Robert Dhéry, un grand du rire oublié

11 janvier 2021
Cinéma
Annie Ducaux et Michel Serrault dans La Belle Américaine de Robert Dhéry
Annie Ducaux et Michel Serrault dans La Belle Américaine de Robert Dhéry Le Film d'Art (Henri Diamant-Berger), Compagnie Franco-Coloniale Cinématographique (CFCC), Corflor, Panoramas-Films - LCJ Editions & Productions
La ressortie en coffret DVD et Blu-ray de La Belle Américaine est l’occasion de se remémorer la carrière de son acteur et réalisateur Robert Dhéry, créateur de la troupe des Branquignols et chroniqueur amusé de la France des Trente Glorieuses.

Robert Dhéry DR/ LCJ Editions et Productions

Quand on veut évoquer la façon dont la France des Trente Glorieuses a été dépeinte dans la culture populaire, les noms de Jacques Tati ou René Goscinny jaillissent spontanément. On a moins tendance à citer l’un des auteurs qui l’ont pourtant dépeinte avec le plus de précision et de drôlerie : Robert Dhéry. Malgré son immense popularité en tant qu’acteur et réalisateur dans les années 50 et 60, son importance semble aujourd’hui quelque peu mésestimée. La ressortie en vidéo de La Belle Américaine, l’un de ses plus gros succès (plus de 4 millions d’entrées en 1961) est l’occasion de redécouvrir la finesse de son trait, son goût pour l’humour absurde, ce mélange irrésistible de tendresse et de folie, ainsi que l’importance historique et sociologique d’une œuvre qui fait désormais office de précieux témoignage sur son temps. La Belle Américaine raconte l’histoire d’un ouvrier qui achète pour une bouchée de pain une magnifique et rutilante voiture américaine – voiture qui va permettre au personnage, incarné par Robert Dhéry, de voyager dans les différentes strates sociales de l’époque et de peindre, dans un mélange d’ironie et de populisme bon enfant, une France alors en plein boom économique, profitant des fruits de la croissance et confiante en l’avenir.

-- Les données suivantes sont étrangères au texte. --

(** * Btrfs collector of node_exporter: flattening of filesystem statistics

    Shallow embedding of [collector/btrfs_linux.go] and proofs of the
    properties its specification states about it. *)

From Stdlib Require Import ZArith NArith Lia.
From Stdlib Require Import Floats.SpecFloat.
From stdpp Require Import gmap strings list fin_maps.

Local Open Scope string_scope.
Local Open Scope list_scope.

(** ** Go values used by the collector *)

(** A Go [float64]: IEEE 754 binary64, as the specification of floating
    point numbers of the standard library has it. *)
Definition float64 : Type := spec_float.

Definition prec64 : Z := 53.
Definition emax64 : Z := 1024.

(** [float64(n)] for an unsigned integer [n]: the conversion rounds to the
    nearest representable value, ties to even. *)
Definition float64_of_uint (n : N) : float64 :=
  binary_normalize prec64 emax64 (Z.of_N n) 0 false.

(** The integer a [float64] denotes, when it denotes one. *)
Definition float64_int (f : float64) : option Z :=
  match f with
  | S754_zero _ => Some 0%Z
  | S754_finite s m e =>
      if (0 <=? e)%Z then Some (cond_Zopp s (Zpos m * 2 ^ e))%Z
      else if (Zpos m mod 2 ^ (- e) =? 0)%Z
           then Some (cond_Zopp s (Zpos m / 2 ^ (- e)))%Z
           else None
  | S754_infinity _ | S754_nan => None
  end.

(** A Go [error], by the message [%v] prints for it. *)
Definition error : Type := string.

(** [fmt.Errorf(prefix + ": %v", err)] *)
Definition Errorf (prefix : string) (err : error) : error :=
  prefix +:+ ": " +:+ err.

(** A Go string is a sequence of bytes, here the characters of a
    [string]; [byte b] is the string of the single byte [b]. *)
Definition byte (b : N) : string := String (Ascii.ascii_of_N b) "".

Definition between (lo hi : N) (c : Ascii.ascii) : bool :=
  (lo <=? Ascii.N_of_ascii c)%N && (Ascii.N_of_ascii c <=? hi)%N.

(** Package [unicode/utf8] *)
Module utf8.

(** What the tables [first] and [acceptRanges] give for a first byte that
    is not ASCII: the size of the encoding and the range of the second
    byte; [None] for a byte that starts no encoding. *)
Definition first (b : N) : option (nat * N * N) :=
  if ((194 <=? b) && (b <=? 223))%N then Some (2, 128%N, 191%N)
  else if (b =? 224)%N then Some (3, 160%N, 191%N)
  else if ((225 <=? b) && (b <=? 236))%N then Some (3, 128%N, 191%N)
  else if (b =? 237)%N then Some (3, 128%N, 159%N)
  else if ((238 <=? b) && (b <=? 239))%N then Some (3, 128%N, 191%N)
  else if (b =? 240)%N then Some (4, 144%N, 191%N)
  else if ((241 <=? b) && (b <=? 243))%N then Some (4, 128%N, 191%N)
  else if (b =? 244)%N then Some (4, 128%N, 143%N)
  else None.

(** [utf8.ValidString]: the string consists of well-formed encodings
    only. *)
Fixpoint ValidString (s : string) : bool :=
  match s with
  | EmptyString => true
  | String c s1 =>
      if (Ascii.N_of_ascii c <? 128)%N then ValidString s1
      else
        match first (Ascii.N_of_ascii c), s1 with
        | Some (size, lo, hi), String c1 s2 =>
            between lo hi c1 &&
            match size, s2 with
            | 2, _ => ValidString s2
            | _, String c2 s3 =>
                between 128 191 c2 &&
                match size, s3 with
                | 3, _ => ValidString s3
                | _, String c3 s4 => between 128 191 c3 && ValidString s4
                | _, _ => false
                end
            | _, _ => false
            end
        | _, _ => false
        end
  end.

Autour du comédien-réalisateur, s’agite dans La Belle Américaine une formidable troupe d’acteurs : sa femme Colette Brosset, bien sûr, mais aussi Louis de Funès, Christian Marin, Jean Lefebvre, Jacques Legras, Jean Richard, Michel Serrault, Jean Carmet… C’est la donnée fondamentale de la carrière de Robert Dhéry : son côté chef de troupe, amoureux du talent des autres. Né Robert Fourrey en 1921, élevé à Héry, un village de l’Yonne (d’où il tirera son nom de scène, ses amis ayant l’habitude de dire : « c’est Robert d’Héry »), le futur acteur a la tentation de mener la vie d’artiste après avoir assisté à un spectacle du cirque Fratellini. À la faveur d’un séjour en Angleterre, il se familiarise avec le cinéma de Chaplin, Buster Keaton et Laurel et Hardy. Après avoir fait partie d’un cirque itinérant, appris l’art dramatique au cours Simon, interprété quelques petits rôles au cinéma (dont l’un dans Les Enfants du paradis) et incarné Filochard dans Les Aventures des Pieds-Nickelés (Marcel Aboulker, 1948), adaptation de la fameuse bande dessinée, il fonde après-guerre, avec Colette Brosset, la troupe des Branquignols, qui va très vite remporter de grands succès théâtraux. Les Branquignols, d’abord, puis Dugudu, Ah ! les belles bacchantes… (adapté au cinéma en 1954 par Jean Loubignac), Jupon vole, ou encore La Plume de ma tante, une pièce qui sera applaudie à Londres par la reine Élisabeth, puis aux États-Unis, où elle se verra décerner un Tony Award.

La Belle Américaine
La Belle Américaine Le Film d'Art (Henri Diamant-Berger), compagnie Franco-Coloniale Cinématographique (CFCC), Corflor, Panorama Films - LCJ Editions & Productions/DR

Le Film d'Art (Henri Diamant-Berger), Compagnie Franco-Coloniale Cinématographique (CFCC), Corflor, Panoramas-Films - LCJ Editions & ProductionsRobert Dhéry et ses compagnons tentent très vite l’aventure du grand écran avec Branquignol, en 1949, un film en forme de carte de visite pour leur humour complètement « branque », qui remporte un franc succès. Suivront entre autres, outre La Belle Américaine, Allez France ! en 1964 (sur les déambulations londoniennes d’une troupe de supporters français de rugby, réalisé avec la complicité de Pierre Tchernia) et Le Petit Baigneur, le plus grand succès de Dhéry (plus de 5,5 millions de spectateurs en 1968), qui lui permet de donner la réplique à un ancien Branquignol devenu entre-temps une superstar du rire, Louis de Funès. D’un film à l’autre, on retrouve cet humour potache et bon enfant, rehaussé d’un goût pour les digressions absurdes, qui place Dhéry en épigone de Jacques Tati, du « nonsense » à l’anglo-saxonne et des comiques américains modernes à la Jerry Lewis (la fameuse scène des tubes dans Le Petit Baigneur).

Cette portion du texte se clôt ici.